Lemma distance_moved strs ps q f v :
  match split_prop strs ps q with Some (_, p, _) => p.2 <> [] /\ zlen p.2 <= 2 ^ 31 - 32 | None => v <> [] end ->
  zlen (match lookup_prop strs ps q with Some old => f old | None => v end) <= 2 ^ 31 - 32 ->
  distance (len_of (lookup_prop strs ps q)) (zlen (match lookup_prop strs ps q with Some old => f old | None => v end)) =
  moved strs ps q f v.
Proof.
  unfold distance, moved, new_length. rewrite lookup_split.
  destruct (split_prop strs ps q) as [[[ps1 p] ps2]|] eqn:E; cbn [fst snd fmap option_fmap option_map len_of].
  - intros [Hne Hps] Hl. destruct (split_prop_app _ _ _ _ _ _ E) as [-> _].
    rewrite (proj2 (Z.eqb_neq _ _)) by (destruct (p.2); [done|simpl; lia]). cbn [andb].
    pose proof (align4_small (zlen (f p.2)) ltac:(lia)). pose proof (align4_small (zlen p.2) ltac:(lia)).
    rewrite !FDT_TAGALIGN_small by lia. apply s32_id. unfold is_int. lia.
  - intros Hne Hl. cbn [Z.eqb]. rewrite (proj2 (Z.eqb_neq (zlen v) 0)) by (destruct v; [done|simpl; lia]).
    cbn [andb negb]. pose proof (align4_bounds (zlen v)). pose proof (align4_divide (zlen v)) as [k Hk].
    unfold FDT_PROPERTY_SIZE. rewrite (FDT_TAGALIGN_small (zlen v)), (s32_small (12 + align4 (zlen v))) by lia.
    rewrite FDT_TAGALIGN_small by lia. rewrite align4_id by (exists (3 + k); lia).
    replace (FDT_TAGALIGN 0) with 0 by reflexivity. rewrite s32_small by lia. lia.
Qed.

================================

_EXERCISE REQUIREMENTS_:
In the records above, find the line containing "cbn [andb negb]." and restate word for word every line from the first through that one.

_SOLUTION TO THE PROBLEM_:
Lemma distance_moved strs ps q f v :
  match split_prop strs ps q with Some (_, p, _) => p.2 <> [] /\ zlen p.2 <= 2 ^ 31 - 32 | None => v <> [] end ->
  zlen (match lookup_prop strs ps q with Some old => f old | None => v end) <= 2 ^ 31 - 32 ->
  distance (len_of (lookup_prop strs ps q)) (zlen (match lookup_prop strs ps q with Some old => f old | None => v end)) =
  moved strs ps q f v.
Proof.
  unfold distance, moved, new_length. rewrite lookup_split.
  destruct (split_prop strs ps q) as [[[ps1 p] ps2]|] eqn:E; cbn [fst snd fmap option_fmap option_map len_of].
  - intros [Hne Hps] Hl. destruct (split_prop_app _ _ _ _ _ _ E) as [-> _].
    rewrite (proj2 (Z.eqb_neq _ _)) by (destruct (p.2); [done|simpl; lia]). cbn [andb].
    pose proof (align4_small (zlen (f p.2)) ltac:(lia)). pose proof (align4_small (zlen p.2) ltac:(lia)).
    rewrite !FDT_TAGALIGN_small by lia. apply s32_id. unfold is_int. lia.
  - intros Hne Hl. cbn [Z.eqb]. rewrite (proj2 (Z.eqb_neq (zlen v) 0)) by (destruct v; [done|simpl; lia]).
    cbn [andb negb]. pose proof (align4_bounds (zlen v)). pose proof (align4_divide (zlen v)) as [k Hk].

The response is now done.